Notable importancia en la historia literaria y particularmente en el desarrollo de las laudas dramáticas y de las representaciones sacras, tiene el movimiento de los flagelantes, existente en 1259 y principios de 1260, en Perugia, por obra de Ranieri Fasani y otros «disciplinantes». Este movimiento no tardó en propagarse por toda Italia en el afán de una profunda penitencia religiosa y en espera de una total renovación de la sociedad y del mundo, y enlazaba la humildad de San Francisco de Asís con las profecías de Gioacchino da Fiore. A través de las ramificaciones de los «Disciplinati di Gesù Cristo» de Perugia, y de otras hermandades similares, se difundieron, dentro de las costumbres litúrgicas, las laudas dramáticas, primero como versiones de los cantos rituales, según se puede afirmar por el mismo Cántico de las creaturas (v.), y luego como composiciones independientes.

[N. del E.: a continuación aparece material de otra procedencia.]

Lemma set_ix_ok {A} (l : list A) i x : (i < length l)%nat -> set_ix l (Z.of_nat i) x = Ok (<[i := x]> l).
Proof.
  intros Hi. destruct (lookup_lt_is_Some_2 l i Hi) as [y Hy]. unfold set_ix. by rewrite (at_ix_ok _ _ _ Hy), Nat2Z.id.
Qed.

Lemma rec_at_ix h o r : rec_at h o = Some r -> at_ix (h_recs h) o = Ok r /\ o = Z.of_nat (Z.to_nat o) /\ (Z.to_nat o < length (h_recs h))%nat.
Proof.
  unfold rec_at, at_ix. destruct (Z.ltb_spec o 0); [done|]. intros Hr. rewrite Hr. split_and!; [done|lia|].
  by eapply lookup_lt_Some.
Qed.

Lemma set_ix_rec h o r0 r : rec_at h o = Some r0 -> set_ix (h_recs h) o r = Ok (<[Z.to_nat o := r]> (h_recs h)).
Proof. intros Hr. unfold set_ix. by destruct (rec_at_ix _ _ _ Hr) as [-> _]. Qed.

Lemma slab_slice_ok slab r : in_slab slab r -> zlen slab < two32 ->
  slab_slice slab r = Ok (sl slab (r_loc r) (r_mlen r)).
Proof. intros (_ & ? & ? & ?) ?. unfold slab_slice, u32. rewrite Z.mod_small by lia. by apply slice_len. Qed.

Lemma bytesOf_ok h r : in_slab (h_slab h) r -> zlen (h_slab h) < two32 ->
  bytesOf h r = Ok (sl (h_slab h) (r_loc r) (r_mlen r)).
Proof. intros Hin ?. unfold bytesOf. rewrite (proj1 Hin). by apply slab_slice_ok. Qed.

Lemma memberByOrd_ok h o : h_valid h o -> memberByOrd h o = Ok (h_member h o).
Proof.
  intros (r & Hr & Hin & Hs). unfold memberByOrd, h_member. destruct (rec_at_ix _ _ _ Hr) as [-> _].
  rewrite Hr. by apply bytesOf_ok.
Qed.

(** The record slab pins the promises the member table relies on. *)
#[global] Program Instance htable_laws : MemberSetLaws (htable C) :=
  { member := h_member; hash := Hash; valid := h_valid }.
Next Obligation.
  intros h o k (r & Hr & Hin & Hs). cbn. unfold htable_Match, h_member. destruct (rec_at_ix _ _ _ Hr) as [-> _].
  by rewrite Hr, (proj1 Hin), slab_slice_ok.
Qed.
Next Obligation.
  intros h o (r & Hr & Hin & Hs). cbn. unfold htable_Rehash, h_member. destruct (rec_at_ix _ _ _ Hr) as [-> _].
  by rewrite Hr, (proj1 Hin), slab_slice_ok.
Qed.

Record recs_inv (h : htable C) : Prop := {
  ri_vec i o : h_vec h !! i = Some o ->
    exists r, rec_at h o = Some r /\ r_vslot r = Z.of_nat i /\ in_slab (h_slab h) r;
  ri_free o : o ∈ h_free h -> is_Some (rec_at h o);
  ri_nodup : NoDup (h_free h ++ h_vec h);
  ri_total : zlen (h_vec h) + zlen (h_free h) = zlen (h_recs h);
  ri_dead : 0 <= h_dead h /\ zlen (h_slab h) = h_dead h + live_bytes h (h_vec h);
  ri_sizes : zlen (h_slab h) < two32 /\ zlen (h_recs h) < two32;
  ri_streams : 0 <= h_streams h
}.

(** The invariant of a native set, and the set it stands for. *)
Record hinv (h : htable C) (k : Z) : Prop := {
  hi_tbl : table_inv h (h_tbl h) k;
  hi_vec : contents (h_tbl h) ≡ₚ h_vec h;
  hi_recs : recs_inv h
}.

Definition elems (h : htable C) : gset bytes := list_to_set (h_member h <$> h_vec h).

Lemma recs_vec_valid h : recs_inv h -> Forall (h_valid h) (h_vec h).
Proof.
  intros Hi. apply Forall_forall. intros o Ho. apply list_elem_of_lookup in Ho as [i Ho].
  destruct (ri_vec _ Hi i o Ho) as (r & Hr & _ & Hin). exists r. split_and!; [done|done|apply Hi].
Qed.

(** *** A table change leaves the record layer alone *)

Lemma with_tbl_recs h t : recs_inv h -> recs_inv (with_tbl h t).
Proof. by intros [? ? ? ? ? ? ?]. Qed.

Lemma table_inv_same h h' t k :
  h_recs h' = h_recs h -> h_slab h' = h_slab h -> table_inv h t k -> table_inv h' t k.
Proof.
  intros Hr Hs Hi. apply (inv_store h); [done|]. pose proof (contents_valid _ _ _ Hi) as Hv.
  eapply Forall_impl; [exact Hv|]. intros o Ho. change (h_valid h' o /\ h_member h' o = h_member h o).
  change (h_valid h o) in Ho. unfold h_valid, h_member, rec_at in *. by rewrite Hr, Hs.
Qed.

(** *** Live bytes *)

Lemma live_bytes_perm h v v' : v ≡ₚ v' -> live_bytes h v = live_bytes h v'.
Proof.
  unfold live_bytes. induction 1 as [|o v v' _ IH|a b v|v v' v'' _ IH _ IH']; cbn; [done|by rewrite IH| |congruence].
  destruct (rec_at h a), (rec_at h b); lia.
Qed.

Lemma live_bytes_ext h h' v :
  (forall o, o ∈ v -> r_mlen <$> rec_at h' o = r_mlen <$> rec_at h o) -> live_bytes h' v = live_bytes h v.
Proof.
  unfold live_bytes. induction v as [|o v IH]; intros He; [done|]. cbn.
  rewrite IH by (intros; apply He; by right). specialize (He o ltac:(left)).
  destruct (rec_at h' o), (rec_at h o); cbn in He; simplify_eq; try done; lia.
Qed.

Lemma live_bytes_nonneg h v : Forall (h_valid h) v -> 0 <= live_bytes h v.
Proof.
  unfold live_bytes. induction 1 as [|o v (r & Hr & (_ & _ & ? & _) & _) _ IH]; cbn; [lia|]. rewrite Hr. lia.
Qed.

(** *** newRecord *)

Lemma rec_at_app h o r rs : rec_at h o = Some r -> (h_recs h ++ rs) !! Z.to_nat o = Some r.
Proof. unfold rec_at. destruct (Z.ltb_spec o 0); [done|]. intros Hr. by apply lookup_app_l_Some. Qed.

Lemma rec_at_lt h o r : rec_at h o = Some r -> 0 <= o < zlen (h_recs h).
Proof. intros Hr. destruct (rec_at_ix _ _ _ Hr) as (_ & ? & ?). unfold zlen. lia. Qed.

(** What both branches of [newRecord] do: a fresh ordinal's record is written and the
    other live records keep theirs; under a pinned stream every record does. *)
Record fresh_record (h : htable C) (m : bytes) (h' : htable C) (ord : Z) : Prop := {
  fr_tbl : h_tbl h' = h_tbl h;
  fr_slab : h_slab h' = h_slab h ++ m;
  fr_vec : h_vec h' = h_vec h ++ [ord];
  fr_dead : h_dead h' = h_dead h;
  fr_streams : h_streams h' = h_streams h;
  fr_new : ord ∉ h_vec h;
  fr_rec : rec_at h' ord = Some (mkRecord (u32 (zlen (h_slab h))) (u32 (zlen (h_vec h))) (zlen m mod two16) 0);
  fr_others o r : o <> ord -> rec_at h o = Some r -> rec_at h' o = Some r;
  fr_nodup : NoDup (h_free h' ++ h_vec h');
  fr_free o : o ∈ h_free h' -> o ∈ h_free h /\ o <> ord;
  fr_total : zlen (h_vec h') + zlen (h_free h') = zlen (h_recs h');
  fr_size : zlen (h_recs h') <= zlen (h_recs h) + 1;
  fr_pinned : 0 < h_streams h -> forall o r, rec_at h o = Some r -> rec_at h' o = Some r
}.

Lemma newRecord_append h m : recs_inv h -> zlen (h_recs h) + 1 < two32 ->
  let ord := u32 (zlen (h_recs h)) in
  fresh_record h m
    (mkHtable (h_tbl h) (h_recs h ++ [mkRecord (u32 (zlen (h_slab h))) (u32 (zlen (h_vec h))) (zlen m mod two16) 0])
       (h_slab h ++ m) (h_vec h ++ [ord]) (h_free h) (h_dead h) (h_streams h) (h_cold h)) ord.
Proof.
  intros Hi Hsz. cbv zeta. pose proof (zlen_nonneg (h_recs h)).
  assert (u32 (zlen (h_recs h)) = zlen (h_recs h)) as -> by (unfold u32; rewrite Z.mod_small; lia).
  assert (Hne : forall o, is_Some (rec_at h o) -> o <> zlen (h_recs h)).
  { intros o [r Hr]. apply rec_at_lt in Hr. lia. }
  assert (Hv : forall o, o ∈ h_vec h -> o <> zlen (h_recs h)).
  { intros o Ho. apply Hne. apply list_elem_of_lookup in Ho as [i Ho]. by destruct (ri_vec _ Hi i o Ho) as (r & -> & _). }
  assert (Hold : forall o r, rec_at h o = Some r -> rec_at (mkHtable (h_tbl h)
      (h_recs h ++ [mkRecord (u32 (zlen (h_slab h))) (u32 (zlen (h_vec h))) (zlen m mod two16) 0])
       (h_slab h ++ m) (h_vec h ++ [zlen (h_recs h)]) (h_free h) (h_dead h) (h_streams h) (h_cold h)) o = Some r).
  { intros o r Hr. pose proof (rec_at_lt _ _ _ Hr). unfold rec_at at 1. cbn. destruct (Z.ltb_spec o 0); [lia|].
    by apply rec_at_app. }
  split; cbn [h_tbl h_slab h_vec h_dead h_streams h_free h_recs]; try done.
  - intros Hin. by apply Hv in Hin.
  - unfold rec_at. cbn. destruct (Z.ltb_spec (zlen (h_recs h)) 0); [lia|]. unfold zlen at 1. rewrite Nat2Z.id. by rewrite list_lookup_middle.
  - intros o r _. apply Hold.
  - rewrite (assoc_L (++)). apply NoDup_app. split_and!; [apply Hi| |apply NoDup_singleton].
    intros o Ho ->%list_elem_of_singleton. apply elem_of_app in Ho as [Ho|Ho].
    + by apply (Hne _ (ri_free _ Hi _ Ho)).
    + by apply (Hv _ Ho).
  - intros o Ho. split; [done|]. apply Hne. by apply (ri_free _ Hi).
  - rewrite !zlen_app. pose proof (ri_total _ Hi). change (zlen [zlen (h_recs h)]) with 1. change (zlen [_]) with 1. lia.
  - rewrite zlen_app. change (zlen [_]) with 1. lia.
Qed.

Lemma newRecord_reuse h m fr ord : recs_inv h -> h_free h = fr ++ [ord] -> h_streams h = 0 ->
  fresh_record h m
    (mkHtable (h_tbl h) (<[Z.to_nat ord := mkRecord (u32 (zlen (h_slab h))) (u32 (zlen (h_vec h))) (zlen m mod two16) 0]> (h_recs h))
       (h_slab h ++ m) (h_vec h ++ [ord]) fr (h_dead h) (h_streams h) (h_cold h)) ord.
Proof.
  intros Hi Efr Hs. pose proof (ri_nodup _ Hi) as Hnd. destruct (ri_free _ Hi ord) as [r0 Hr0]; [rewrite Efr; set_solver|].
  pose proof (ri_total _ Hi) as Htot. rewrite Efr, zlen_app in Htot. change (zlen [ord]) with 1 in Htot.
  pose proof (rec_at_lt _ _ _ Hr0) as Hlt. rewrite Efr in Hnd.
  assert ((ord ∉ fr) /\ (ord ∉ h_vec h)) as [Hof Hov].
  { rewrite <- (assoc_L (++)) in Hnd. apply NoDup_app in Hnd as (_ & Hd & Hnd'). cbn in Hnd'.
    apply NoDup_cons in Hnd' as [? _]. split; [|done]. intros Hin. apply (Hd _ Hin). left. }
  split; cbn [h_tbl h_slab h_vec h_dead h_streams h_free h_recs]; try done.
  - unfold rec_at. cbn. destruct (Z.ltb_spec ord 0); [lia|]. rewrite list_lookup_insert_eq; [done|]. unfold zlen in Hlt. lia.
  - intros o r' Hne Hr'. pose proof (rec_at_lt _ _ _ Hr') as Ho. unfold rec_at in *. cbn in *.
    destruct (Z.ltb_spec o 0); [lia|]. rewrite list_lookup_insert_ne by lia. done.
  - by rewrite (Permutation_app_comm (h_vec h)), (assoc_L (++)).
  - intros o Ho. split; [rewrite Efr; set_solver|by intros ->].
  - rewrite zlen_app. change (zlen [ord]) with 1. unfold zlen in *. rewrite length_insert. lia.
  - unfold zlen. rewrite length_insert. lia.
  - rewrite Hs. lia.
Qed.

Lemma newRecord_fresh h m : recs_inv h -> zlen (h_recs h) + 1 < two32 ->
  exists h' ord, newRecord h m = Ok (h', ord) /\ fresh_record h m h' ord.
Proof.
  intros Hi Hsz. unfold newRecord.
  destruct (Z.ltb_spec 0 (zlen (h_free h))) as [Hf|Hf]; cbn [andb];
    [destruct (Z.eqb_spec (h_streams h) 0) as [Hs|Hs]|].
  2, 3: do 2 eexists; (split; [reflexivity|by apply newRecord_append]).
  destruct (exists_last (l := h_free h)) as (fr & ord & Efr); [intros E; by rewrite E in Hf|].
  destruct (ri_free _ Hi ord) as [r0 Hr0]; [rewrite Efr; set_solver|].
  assert (zlen (h_free h) - 1 = Z.of_nat (length fr)) as ->
    by (rewrite Efr, zlen_app; change (zlen [ord]) with 1; unfold zlen; lia).
  rewrite (at_ix_ok _ _ ord) by (by rewrite Efr, list_lookup_middle).
  rewrite (set_ix_rec _ _ r0) by done.
  do 2 eexists. split; [reflexivity|]. rewrite ztake_take, Nat2Z.id. replace (take (length fr) (h_free h)) with fr by (by rewrite Efr, take_app_length).
  by apply newRecord_reuse.
Qed.

(** Seating a member within the size limits pins the record layer, and every live
    ordinal pins its bytes. *)
Lemma newRecord_ok h m : recs_inv h -> zlen m < two16 -> zlen (h_slab h) + zlen m < two32 ->
  zlen (h_recs h) + 1 < two32 ->
  exists h' ord, newRecord h m = Ok (h', ord) /\ fresh_record h m h' ord /\ recs_inv h'
    /\ h_valid h' ord /\ h_member h' ord = m
    /\ Forall (fun o => h_valid h' o /\ h_member h' o = h_member h o) (h_vec h).
Proof.
  intros Hi Hm Hs Hr. destruct (newRecord_fresh h m Hi Hr) as (h' & ord & E & Hf). exists h', ord.
  pose proof (zlen_nonneg m). pose proof (zlen_nonneg (h_slab h)). pose proof (zlen_nonneg (h_vec h)).
  pose proof (ri_total _ Hi). pose proof (zlen_nonneg (h_free h)).
  pose proof (fr_rec _ _ _ _ Hf) as Hrec. unfold u32 in Hrec. rewrite !Z.mod_small in Hrec by lia.
  assert (Hsl : zlen (h_slab h') = zlen (h_slab h) + zlen m) by (by rewrite (fr_slab _ _ _ _ Hf), zlen_app).
  assert (Hold : forall i o, h_vec h !! i = Some o -> exists r, rec_at h o = Some r /\ rec_at h' o = Some r
    /\ r_vslot r = Z.of_nat i /\ in_slab (h_slab h) r).
  { intros i o Ho. destruct (ri_vec _ Hi i o Ho) as (r & Hro & Hv & Hin). exists r. split_and!; try done.
    apply (fr_others _ _ _ _ Hf); [|done]. intros ->. apply (fr_new _ _ _ _ Hf). by eapply list_elem_of_lookup_2. }
  assert (Hself : in_slab (h_slab h') (mkRecord (zlen (h_slab h)) (zlen (h_vec h)) (zlen m) 0))
    by (unfold in_slab; cbn; split; [done|lia]).
  split_and!; [done|done| | | |].
  - split.
    + intros i o. rewrite (fr_vec _ _ _ _ Hf). intros [Ho|[Hge Ho]]%lookup_app_Some.
      * destruct (Hold i o Ho) as (r & _ & Hr' & Hv & Hin). exists r. split_and!; [done|done|].
        eapply in_slab_mono; [done|lia].
      * apply list_lookup_singleton_Some in Ho as [Hi0 <-]. eexists. split_and!; [exact Hrec| |exact Hself].
        cbn. unfold zlen. lia.
    + intros o Ho. destruct (fr_free _ _ _ _ Hf o Ho) as [Ho' Hne]. destruct (ri_free _ Hi o Ho') as [r Hr'].
      rewrite (fr_others _ _ _ _ Hf o r Hne Hr'). done.
    + apply Hf.
    + apply Hf.
    + rewrite (fr_dead _ _ _ _ Hf), Hsl. destruct (ri_dead _ Hi) as [? Hd]. split; [done|].
      rewrite (fr_vec _ _ _ _ Hf), (live_bytes_perm _ (h_vec h ++ [ord]) (ord :: h_vec h)) by (symmetry; apply Permutation_cons_append).
      unfold live_bytes at 1. cbn [foldr]. rewrite Hrec. cbn [r_mlen]. fold (live_bytes h' (h_vec h)).
      rewrite (live_bytes_ext h); [lia|]. intros o Ho. apply list_elem_of_lookup in Ho as [i Ho].
      by destruct (Hold i o Ho) as (r & -> & -> & _).
    + rewrite Hsl. pose proof (fr_size _ _ _ _ Hf). lia.
    + rewrite (fr_streams _ _ _ _ Hf). apply Hi.
  - eexists. split_and!; [exact Hrec|exact Hself|lia].
  - unfold h_member. rewrite Hrec. cbn. rewrite (fr_slab _ _ _ _ Hf). by apply sl_end.
  - apply Forall_forall. intros o Ho. apply list_elem_of_lookup in Ho as [i Ho].
    destruct (Hold i o Ho) as (r & Hr1 & Hr2 & _ & Hin). split.
    + exists r. split_and!; [done|eapply in_slab_mono; [done|lia]|lia].
    + unfold h_member. rewrite Hr1, Hr2, (fr_slab _ _ _ _ Hf). destruct Hin as (_ & ? & ? & ?). by apply sl_app_l.
Qed.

Los laudarios, conservados en número de unos doscientos, se intercambiaban de cofradía a cofradía; estas obras, cuyos autores no sentían el deseo de manifestar su nombre, transforman, como se ha dicho, la balada profana popular en balada popular religiosa. Esto atestigua una inmensa actividad, que se halla a medio camino entre la literatura y la devoción, y documenta sobre todo la piedad laica frente a la organización religiosa y a los himnos del clero oficial. Las laudas dramáticas (en sus inicios bajo forma de monólogos o de simples diálogos) presentan la Pasión de Cristo o los dolores de la Virgen, incitando con peroraciones a la piedad y a la pureza; luego tratan de las vidas de los santos. El carácter religioso de las laudas se ve confirmado por el hecho de qiie un coro responde a las palabras de un solista o de un grupo de cantores. Las primeras obras, como por ejemplo las laudas de la cofradía de la Santa Cruz de Urbino, conservan la sencillez y la eficacia dramática características de El Llanto de la Virgen (v.) de Jacopone da Todi; pero poco a poco, en la búsqueda de innovaciones técnicas, la lauda se enriquece con una vivacidad escénica y una trama más compleja y variada, con acciones que no aparecen en la Sagrada Escritura e incluso con rasgos juglarescos. La lauda dramática de los Disciplinantes se desarrolló sobre todo en Orvieto y tuvo manifestaciones teatrales por lo menos durante todo el siglo XIV : incluso entre las adaptaciones de otras partes de Italia conservó su influencia en la formación de un nuevo teatro religioso.
Su importancia, decididamente afirmada por Ernesto Monaci en su obra Uffizi drammatici de’ Disciplinati dell’Umbria, 1871 (a este erudito se debe el uso de la antigua forma «lauda» en lugar de «laude») ha sido cada vez más apreciada por estudios y publicaciones de textos inéditos por Giuseppe Mazzanti (1889) y Giuseppe Galli (1906 y 1910). Finalmente, Vincenzo De Bartholomaeis en sus Origini della poesia drammatica italiana (1924) ha puesto de manifiesto con nuevos estudios la importancia de las laudas en el desarrollo del teatro italiano, y en la recopilación de Laude drammatiche e rappresentazioni sacre, Florencia 1943, ha recogido entre otras las más notables de las varias cofradías de Disciplinantes de Asís, Perugia y Gubbio.